**WHAT IS EXPECTED**:
For the material that follows, work out how many lines hold the word "strings" and answer only with the number.

────────────────────────────────────────

(** * Page editor, database builder and database viewer: block and
      property operations of the project manager front end.

    The development embeds the pure parts of three React components:
    - [PageEditor] (block list: [getDefaultContent], [addBlock],
      [updateBlock], [deleteBlock], [moveBlock], [handleSave],
      [loadPageData]) with [BlockRenderer] and the block editors;
    - [DatabaseBuilder] and [PropertyEditorDialog] ([addProperty],
      [saveProperty], [deleteProperty], [moveProperty], the options and
      [handleSave] of the property dialog, [handleSave] of the builder);
    - [DatabaseViewer] and [EntryEditorDialog] ([saveEntry], [deleteEntry],
      [filteredEntries], the initial form data, [updateField], [handleSave]
      of the entry dialog).

    React state is passed explicitly: a state updater [setBlocks (prev => e)]
    becomes a function from the previous list to the next one.  Clock reads
    ([Date.now()]) are an explicit argument. *)

From Stdlib Require Import ZArith Ascii String DecimalString DecimalPos DecimalFacts.
From stdpp Require Import base list gmap strings.

Local Open Scope string_scope.
Local Open Scope list_scope.
Local Open Scope Z_scope.

(** ** JavaScript values

    The fragment of JavaScript values that the components store in blocks and
    entries and that [JSON.stringify] preserves: null, booleans, integer
    numbers, strings, arrays and plain objects.  A string is a sequence of
    code units below 256 (one [ascii] each).  An object is the list of its
    properties in insertion order; a property read returns the last binding
    of the key, as a later assignment overrides an earlier one. *)

Unset Elimination Schemes.
Inductive jsval : Type :=
| JNull : jsval
| JBool : bool -> jsval
| JNum : Z -> jsval
| JStr : string -> jsval
| JArr : list jsval -> jsval
| JObj : list (string * jsval) -> jsval.
Set Elimination Schemes.

(** Induction on values, with the elements of arrays and objects. *)
Section jsval_induction.
Variable P : jsval → Prop.
Hypothesis Hnull : P JNull.
Hypothesis Hbool : ∀ b, P (JBool b).
Hypothesis Hnum : ∀ n, P (JNum n).
Hypothesis Hstr : ∀ s, P (JStr s).
Hypothesis Harr : ∀ l, Forall P l → P (JArr l).
Hypothesis Hobj : ∀ l, Forall (λ kv, P kv.2) l → P (JObj l).

Fixpoint jsval_ind (v : jsval) : P v :=
  match v with
  | JNull => Hnull
  | JBool b => Hbool b
  | JNum n => Hnum n
  | JStr s => Hstr s
  | JArr l =>
      Harr l ((fix go (l : list jsval) : Forall P l :=
                 match l with
                 | [] => @List.Forall_nil _ P
                 | x :: l' => @List.Forall_cons _ P x l' (jsval_ind x) (go l')
                 end) l)
  | JObj l =>
      Hobj l ((fix go (l : list (string * jsval)) : Forall (λ kv, P kv.2) l :=
                 match l with
                 | [] => @List.Forall_nil _ _
                 | kv :: l' => @List.Forall_cons _ (λ kv, P kv.2) kv l' (jsval_ind kv.2) (go l')
                 end) l)
  end.
End jsval_induction.

(** [o[k]] on a property list; [None] is [undefined]. *)
Fixpoint assoc_last (k : string) (l : list (string * jsval)) : option jsval :=
  match l with
  | [] => None
  | (k', v) :: l' =>
      match assoc_last k l' with
      | Some w => Some w
      | None => if String.eqb k k' then Some v else None
      end
  end.

Definition js_get (k : string) (v : jsval) : option jsval :=
  match v with
  | JObj l => assoc_last k l
  | _ => None
  end.

(** ** Arrays *)

(** [Array.prototype.findIndex]: the first index whose element satisfies the
    predicate, [-1] when there is none. *)
Fixpoint findIndex {A} (p : A → bool) (l : list A) : Z :=
  match l with
  | [] => -1
  | x :: l' => if p x then 0 else
                 let r := findIndex p l' in
                 if r =? -1 then -1 else r + 1
  end.

(** The index [splice] actually starts at: a negative [start] counts from the
    end, and the result is clamped to [0 .. len]. *)
Definition splice_start (len : nat) (start : Z) : nat :=
  if start <? 0 then Z.to_nat (Z.max (Z.of_nat len + start) 0)
  else Z.to_nat (Z.min start (Z.of_nat len)).

(** [a.splice(start, 0, x)]: the array after the insertion. *)
Definition splice_insert {A} (l : list A) (start : Z) (x : A) : list A :=
  let i := splice_start (length l) start in
  take i l ++ x :: drop i l.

────────────────────────────────────────

**REPLY TO THE EXERCISE**:
2